Literature DB >> 21274518

Glycation and oxidation of histones H2B and H1: in vitro study and characterization by mass spectrometry.

Sofia Guedes1, Rui Vitorino, Maria R M Domingues, Francisco Amado, Pedro Domingues.   

Abstract

Among the post-translational modifications, oxidation and glycation are of special interest, especially in diseases such as diabetes, and in aging. The synergistic interaction between glycation and oxidation, also known as "glycoxidation" is highly relevant due to its involvement in the production of deleterious changes at the molecular level.
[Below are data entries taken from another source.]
(* ===== verification/Process.v ===== *)
(** Processes ([arch/x86_64/elf/elf.c], [kernel/scheduler/process.c]): the loader
    of ELF files, which writes through the page tables of the new address space,
    and the creation of a user process from a file. *)
From S2P Require Import Prelude Cpu CString Sched.

(** * State *)

Definition PT_LOAD : Z := 1.
Definition ELFMAG : list Z := [0x7F; 0x45; 0x4C; 0x46].
Definition ELFCLASS64 : Z := 2.
Definition sizeof_phdr : Z := 56.
Definition TRAMPOLINE : Z := 0xFFFFFFFFFFFF0000.
(** [PTE_WRITABLE | PTE_USER]. *)
Definition user_page : Z := 6.

(** What the code uses of the rest of the kernel: memory for objects, pages and
    runs of pages, a word of a page table behind a direct address, [vmm_map_page]
    of a 4 KiB page in the space of a given table; the translation of an address
    by the processor, for the table in use; the size of the file with a path, if there is
    one, and the bytes that [dfs_read] gives of it; and [create_user_thread]. *)
Class ProcServices (K : Type) : Type := {
  ps_kmalloc : Z -> M K Z;
  ps_kfree : Z -> M K unit;
  ps_alloc_page : M K Z;
  ps_alloc_pages : Z -> M K Z;
  ps_load : Z -> M K Z;
  ps_store : Z -> Z -> M K unit;
  ps_map_page : Z -> Z -> Z -> Z -> M K unit;
  ps_translate : K -> Z -> Z -> option Z;
  ps_inode_size : Z -> M K (option Z);
  ps_dfs_read : Z -> Z -> Z -> M K (list Z);
  ps_create_user_thread : Z -> Z -> Z -> Z -> M K Z;
}.

(** [x_mem] are the bytes of physical memory; [x_stdin] and [x_stdout] the
    addresses of the two terminal files. *)
Record pst (K : Type) : Type := Pst {
  x_k : K;
  x_mem : memory;
  x_cpu : cpu;
  x_lock : Z;
  x_procs : gmap Z proc;
  next_process_id : Z;
  x_stdin : Z;
  x_stdout : Z;
}.
Arguments Pst {K} x_k x_mem x_cpu x_lock x_procs next_process_id x_stdin x_stdout.
Arguments x_k {K} p.
Arguments x_mem {K} p.
Arguments x_cpu {K} p.
Arguments x_lock {K} p.
Arguments x_procs {K} p.
Arguments next_process_id {K} p.
Arguments x_stdin {K} p.
Arguments x_stdout {K} p.

Definition set_x_k {K} x (s : pst K) : pst K := Pst x (x_mem s) (x_cpu s) (x_lock s) (x_procs s) (next_process_id s) (x_stdin s) (x_stdout s).
Definition set_x_mem {K} x (s : pst K) : pst K := Pst (x_k s) x (x_cpu s) (x_lock s) (x_procs s) (next_process_id s) (x_stdin s) (x_stdout s).
Definition set_x_cpu {K} x (s : pst K) : pst K := Pst (x_k s) (x_mem s) x (x_lock s) (x_procs s) (next_process_id s) (x_stdin s) (x_stdout s).
Definition set_x_lock {K} x (s : pst K) : pst K := Pst (x_k s) (x_mem s) (x_cpu s) x (x_procs s) (next_process_id s) (x_stdin s) (x_stdout s).
Definition l_x_k {K} : lens (pst K) K := Lens x_k set_x_k.
Definition l_x_cpu {K} : lens (pst K) cpu := Lens x_cpu set_x_cpu.
Definition l_x_lock {K} : lens (pst K) Z := Lens x_lock set_x_lock.

#[global] Instance l_x_k_laws {K} : LensLaws (l_x_k (K := K)).
Proof. split; [done | by intros [] | done]. Qed.
#[global] Instance l_x_cpu_laws {K} : LensLaws (l_x_cpu (K := K)).
Proof. split; [done | by intros [] | done]. Qed.
#[global] Instance l_x_lock_laws {K} : LensLaws (l_x_lock (K := K)).
Proof. split; [done | by intros [] | done]. Qed.

(** * Operations *)

Section operations.
Context {K : Type} `{ProcServices K}.

(** The physical address behind a pointer: of the direct mapping, or as the
    processor translates it in the address space in use. *)
Definition is_direct (va : Z) : bool := (DIRECT_OFFSET <=? va) && (va <? DIRECT_OFFSET + 2 ^ 46).
Definition phys_of (s : pst K) (va : Z) : option Z :=
  if is_direct va then Some (va - DIRECT_OFFSET) else ps_translate (x_k s) (cr3 (x_cpu s)) va.
Definition vload (va : Z) : M (pst K) Z :=
  p ← gets (fun s => phys_of s va);
  match p with Some pa => gets (fun s => x_mem s @@ pa) | None => fail Fault end.
Definition vstore (va b : Z) : M (pst K) unit :=
  p ← gets (fun s => phys_of s va);
  match p with Some pa => modify (fun s => set_x_mem (<[pa := b]> (x_mem s)) s) | None => fail Fault end.

(** A little-endian number of [n] bytes. *)
Fixpoint vload_le (n : nat) (va : Z) : M (pst K) Z :=
  match n with
  | O => mret 0
  | S n' => b ← vload va; r ← vload_le n' (va + 1); mret (b + 256 * r)
  end.

(** [memcpy] and [memset] through the page tables. *)
Fixpoint vmemcpy (n : nat) (d s : Z) : M (pst K) unit :=
  match n with
  | O => mret tt
  | S n' => b ← vload s; vstore d b;; vmemcpy n' (d + 1) (s + 1)
  end.
Fixpoint vmemset (n : nat) (d b : Z) : M (pst K) unit :=
  match n with
  | O => mret tt
  | S n' => vstore d (u8 b);; vmemset n' (d + 1) b
  end.

(** [Elf64_Phdr]: the fields that the loader reads. *)
Record phdr : Type := Phdr { p_type : Z; p_offset : Z; p_vaddr : Z; p_filesz : Z; p_memsz : Z }.

Definition read_phdr (a : Z) : M (pst K) phdr :=
  ty ← vload_le 4 a;
  off ← vload_le 8 (a + 8);
  va ← vload_le 8 (a + 16);
  fsz ← vload_le 8 (a + 32);
  msz ← vload_le 8 (a + 40);
  mret (Phdr ty off va fsz msz).

(** [(n + PAGE_SIZE_4KB - 1) / PAGE_SIZE_4KB]. *)
Definition pages_for (n : Z) : Z := u64 (n + PAGE_SIZE_4KB - 1) / PAGE_SIZE_4KB.

(** The pages [paddr ...] are mapped from [vaddr] on. *)
Definition map_run (paddr vaddr n : Z) : M (pst K) unit :=
  for_loop (Z.to_nat n) 0 (fun j =>
    c ← read_cr3 l_x_cpu;
    zoom l_x_k (ps_map_page c (u64 (paddr + j * PAGE_SIZE_4KB)) (u64 (vaddr + j * PAGE_SIZE_4KB)) user_page)).

(** One segment of the file at [data]; the result is the new [maxEnd]. *)
Definition load_segment (data : Z) (h : phdr) (maxEnd : Z) : M (pst K) Z :=
  if p_type h =? PT_LOAD then
    let e := u64 (p_vaddr h + p_memsz h) in
    paddr ← zoom l_x_k (ps_alloc_pages (pages_for (p_memsz h)));
    map_run paddr (p_vaddr h) (pages_for (p_memsz h));;
    when (0 <? p_filesz h) (vmemcpy (Z.to_nat (p_filesz h)) (p_vaddr h) (u64 (data + p_offset h)));;
    when (p_filesz h <? p_memsz h) (vmemset (Z.to_nat (p_memsz h - p_filesz h)) (u64 (p_vaddr h + p_filesz h)) 0);;
    mret (if maxEnd <? e then e else maxEnd)
  else mret maxEnd.

Fixpoint load_segments (n : nat) (data ph maxEnd : Z) : M (pst K) Z :=
  match n with
  | O => mret maxEnd
  | S n' => h ← read_phdr ph; m ← load_segment data h maxEnd; load_segments n' data (ph + sizeof_phdr) m
  end.

(** [load_elf]: the entry point, 0 if the file is none, and the end, which is
    left alone then. *)
Definition load_elf (data : Z) : M (pst K) (Z * Z) :=
  m0 ← vload data; m1 ← vload (data + 1); m2 ← vload (data + 2); m3 ← vload (data + 3); c ← vload (data + 4);
  if bool_decide ([m0; m1; m2; m3; c] = ELFMAG ++ [ELFCLASS64]) then
    phoff ← vload_le 8 (data + 32);
    phnum ← vload_le 2 (data + 56);
    maxEnd ← load_segments (Z.to_nat phnum) data (u64 (data + phoff)) 0;
    entry ← vload_le 8 (data + 24);
    mret (entry, maxEnd)
  else mret (0, 0).

(** ** Processes *)













End operations.

(** * Specification *)

(** Addresses that the processor accepts, and those of users. *)
Definition canonical (va : Z) : Prop := 0 <= va < 2 ^ 47 \/ 2 ^ 64 - 2 ^ 47 <= va < 2 ^ 64.

(** The sizes of the files that [dfs_read] gives completely when asked for all of
    them: it takes the length of the last of several pages modulo the page size, so
    that a file of two or more full pages comes without its last page. *)
Definition whole_read (n : Z) : Prop := n <= PAGE_SIZE_4KB \/ n mod PAGE_SIZE_4KB <> 0.
Definition file_pages (l : list Z) : nat := Z.to_nat (pages_for (Z.of_nat (length l))).

(** What creation relies on. [pk_ok r h k]: [r] more pages and [h] objects can be
    had. [pk_used]: the bytes of physical memory in use; their values are those of
    [x_mem] where neither the heap nor the tables are. [pk_root]: the tables of
    address spaces; [pk_blank]: pages that may become one, [pk_word] their words.
    A table with nothing in its lower half and the upper half of another is a
    space without user memory that agrees with the other above. A mapping costs at
    most three pages for tables, and changes one page of the space, and no user
    page of another space. With [pk_reliable] the disk answers all commands; reading
    a file then takes at most a page and an object of the cache for each of its pages. *)
Class ProcLaws (K : Type) `{ProcServices K} : Type := {
  pk_ok : Z -> nat -> K -> Prop;
  pk_used : K -> Z -> Prop;
  pk_root : K -> Z -> Prop;
  pk_blank : K -> Z -> Prop;
  pk_word : K -> Z -> Z -> Z;
  pk_file : Z -> option (list Z);
  pk_reliable : Prop;
  pk_keeps (k k' : K) : Prop := (forall x, pk_used k x -> pk_used k' x) /\ (forall q, pk_root k q -> pk_root k' q) /\
    forall q va, pk_root k q -> canonical va -> ps_translate k' q va = ps_translate k q va;
  wp_pk_kmalloc r h n k : pk_ok r (S h) k -> wp (ps_kmalloc n) (fun p k' => p <> 0 /\ pk_ok r h k' /\ pk_keeps k k') k;
  wp_pk_alloc_page r h k : pk_ok r h k -> 1 <= r ->
    wp ps_alloc_page (fun p k' => pk_ok (r - 1) h k' /\ pk_keeps k k' /\ p mod PAGE_SIZE_4KB = 0 /\ 0 < p < 2 ^ 46 /\ pk_blank k' p /\
      ~ pk_root k' p /\ (forall x, p <= x < p + PAGE_SIZE_4KB -> ~ pk_used k x /\ pk_used k' x)) k;
  wp_pk_alloc_pages r h n k : pk_ok r h k -> 0 <= n <= r ->
    wp (ps_alloc_pages n) (fun p k' => pk_ok (r - n) h k' /\ pk_keeps k k' /\ p mod PAGE_SIZE_4KB = 0 /\ 0 <= p /\ p + n * PAGE_SIZE_4KB < 2 ^ 46 /\
      (forall x, p <= x < p + n * PAGE_SIZE_4KB -> ~ pk_used k x /\ pk_used k' x)) k;
  wp_pk_load r h q i k : pk_ok r h k -> pk_root k q -> 0 <= i < 512 ->
    wp (ps_load (q + DIRECT_OFFSET + 8 * i)) (fun x k' => x = pk_word k q i /\ k' = k) k;
  wp_pk_store r h p i x k : pk_ok r h k -> pk_blank k p -> 0 <= i < 512 ->
    wp (ps_store (p + DIRECT_OFFSET + 8 * i) x) (fun _ k' => pk_ok r h k' /\ pk_blank k' p /\ (forall y, pk_used k y -> pk_used k' y) /\
      (forall q, q <> p -> pk_root k q -> pk_root k' q) /\
      (forall q va, q <> p -> pk_root k q -> canonical va -> ps_translate k' q va = ps_translate k q va) /\
      forall q j, pk_word k' q j = if decide (q = p /\ j = i) then x else pk_word k q j) k;
  pk_space r h p q k : pk_ok r h k -> pk_blank k p -> pk_root k q ->
    (forall i, 0 <= i < 256 -> pk_word k p i = 0) -> (forall i, 256 <= i < 512 -> pk_word k p i = pk_word k q i) ->
    pk_root k p /\ forall va, canonical va -> ps_translate k p va = if decide (va < 2 ^ 47) then None else ps_translate k q va;
  pk_root_range r h q k : pk_ok r h k -> pk_root k q -> 0 < q < 2 ^ 46;
  wp_pk_map r h root p v k : pk_ok r h k -> 3 <= r -> pk_root k root -> canonical v -> p mod PAGE_SIZE_4KB = 0 -> 0 <= p < 2 ^ 46 ->
    wp (ps_map_page root p v user_page) (fun _ k' => pk_ok (r - 3) h k' /\
      (forall x, pk_used k x -> pk_used k' x) /\ (forall q, pk_root k q -> pk_root k' q) /\
      (forall va, canonical va -> ps_translate k' root va =
         if decide (va / PAGE_SIZE_4KB = v / PAGE_SIZE_4KB) then Some (p + va mod PAGE_SIZE_4KB) else ps_translate k root va) /\
      (forall q va, q <> root -> pk_root k q -> canonical va -> va < 2 ^ 47 -> ps_translate k' q va = ps_translate k q va)) k;
  wp_pk_inode fp k : wp (ps_inode_size fp) (fun r k' => r = (Z.of_nat ∘ length) <$> pk_file fp /\ k' = k) k;
  wp_pk_read r h fp l k : pk_reliable -> pk_ok (pages_for (Z.of_nat (length l)) + r) (file_pages l + h) k -> 0 <= r ->
    pk_file fp = Some l -> whole_read (Z.of_nat (length l)) ->
    wp (ps_dfs_read fp 0 (Z.of_nat (length l))) (fun b k' => b = l /\ pk_ok r h k' /\ pk_keeps k k') k;
  wp_pk_thread r h p entry k : pk_ok r (S h) k ->
    wp (ps_create_user_thread p entry PAGE_SIZE_2MB PAGE_SIZE_2MB) (fun _ k' => (forall x, pk_used k x -> pk_used k' x) /\
      forall q va pa, pk_root k q -> canonical va -> ps_translate k q va = Some pa -> ps_translate k' q va = Some pa) k;
}.

(** ** ELF files *)

Fixpoint le (l : list Z) : Z := match l with [] => 0 | b :: l' => b + 256 * le l' end.
Definition field (elf : list Z) (off : Z) (n : nat) : Z := le (take n (drop (Z.to_nat off) elf)).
Non-enzymatic damage to nuclear proteins has potentially severe consequences for the maintenance of genomic integrity [54]. In this report, we study glycated histones and its in vitro oxidation. Data concerning the modifications that occurred in the histones were obtained by analysis of enzymatic digests (Glu-C and Arg-C) of unmodified and glycated histones, obtained before and after oxidation. Analysis was then performed using a MALDI-MS/MS-based approach combined with nano liquid chromatography. This approach allowed us to identify histone H2B and H1 specific-sites of oxidation and to distinguish the most affected residues for each histone. The results showed the occurrence of a cumulative effect of oxidative damage in the glycated histones when subjected to in vitro oxidation, suggesting that structural changes caused by glycation induces histones to a pro-oxidant state. Comparing the data of oxidized glycated histones with data from unmodified oxidized histones, using the same model of oxidation, the results clearly show that these oxidative modifications occur earlier and more extensively in glycated histones. Furthermore, the results pointed to an increased oxidative damage in the vicinity of the glycated residues.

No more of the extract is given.